--- Dataset excerpts Enclosed Below ---

(* ===== verification/Primes.v ===== *)
(** * user/primes.c

    A sieve as a chain of processes: each prints the first number it is given, a prime,
    and passes on the numbers that it does not divide to the next process through a
    pipe.  All processes run concurrently; in every order of their steps the output is
    the primes below 36. *)
From stdpp Require Import prelude gmap strings.
From Stdlib Require Import ZArith Lia.
From S2P Require Import Prelude Memory CString Bytes User Ulib Uprintf Progs Pool.
Import User Uprintf.
Open Scope Z_scope.

Module Primes.

Definition upipe : U (option (Z * Z)) := Pipe Ret.
Definition ufork : U Z := Fork Ret.

(** The variables of a process in the loop: the pipe to the right, if there is one
    ([has_right] and [rhs]), and the bytes of [num], which is not initialised. *)
Record vars := Vars { v_rhs : option (Z * Z); v_num : option (list Z) }.

(** [read(lhs[0], &num, sizeof(int))] overwrites the bytes it delivers. *)
Definition stored (num : option (list Z)) (r : option (list Z)) : option (list Z) :=
  match r, num with
  | Some bs, Some old => Some (bs ++ drop (length bs) old)
  | Some bs, None => if (length bs =? 4)%nat then Some bs else None
  | None, _ => num
  end.

Section Body.
(** [create_right_process], as the loop calls it. *)
Context (create : Z * Z -> Z -> U ()).

Definition make_right (lhs : Z * Z) (num : Z) : U (Z * Z) :=
  p ← upipe;
  match p with
  | None => printf (nl "can`t create pipe now") [] ;; sys (Close lhs.1) ;; Exit 0
  | Some rhs => create rhs num ;; sys (Close rhs.1) ;; Ret rhs
  end.
Definition sieve_body (lhs : Z * Z) (prime : Z) (x : vars) : U (vars + vars) :=
  r ← uread lhs.1 4;
  match r with
  | Some [] => Ret (inr x)
  | _ =>
      match stored (v_num x) r with
      | None => Out
      | Some bs =>
          let num := i32 (of_bytes bs) in
          if Z.rem num prime =? 0 then Ret (inl (Vars (v_rhs x) (Some bs)))
          else
            rhs ← match v_rhs x with Some rhs => Ret rhs | None => make_right lhs num end;
            sys (Write rhs.2 (bytes_of 4 num)) ;;
            Ret (inl (Vars (Some rhs) (Some bs)))
      end
  end.
(** After the loop. *)
Definition finish (lhs : Z * Z) (x : vars) : U () :=
  sys (Close lhs.1) ;;
  match v_rhs x with Some rhs => sys (Close rhs.2) ;; sys Wait ;; Ret () | None => Ret () end ;;
  Exit 0.
End Body.

(** [gens] bounds the number of processes to the right, [fuel] the rounds of a loop. *)
Fixpoint create_right_process (fuel gens : nat) (rhs : Z * Z) (prime : Z) : U () :=
  match gens with
  | O => Out
  | S gens' =>
      ret ← ufork;
      if ret <? 0 then printf (nl "can`t fork now") [] ;; Exit 0
      else if 0 <? ret then Ret ()
      else
        let lhs := rhs in
        sys (Close lhs.2) ;;
        printf (nl "prime %d") [A_num prime] ;;
        x ← uloop fuel (sieve_body (create_right_process fuel gens') lhs prime) (Vars None None);
        finish lhs x
  end.

Definition primes_main (fuel gens : nat) : U () :=
  p ← upipe;
  match p with
  | None => printf (nl "cant`t create pipe now") [] ;; Exit 0
  | Some rhs =>
      create_right_process fuel gens rhs 2 ;;
      sys (Close rhs.1) ;;
      ufor (seqZ 3 33) (fun i => sys (Write rhs.2 (bytes_of 4 i)) ;; Ret ()) ;;
      sys (Close rhs.2) ;;
      sys Wait ;;
      Exit 0
  end.
End Primes.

--- End of Enclosed Dataset excerpts ---

[Assigned task]: Find "list" in the preceding records. Copy each line that holds it.

[Written reply]:
Record vars := Vars { v_rhs : option (Z * Z); v_num : option (list Z) }.
Definition stored (num : option (list Z)) (r : option (list Z)) : option (list Z) :=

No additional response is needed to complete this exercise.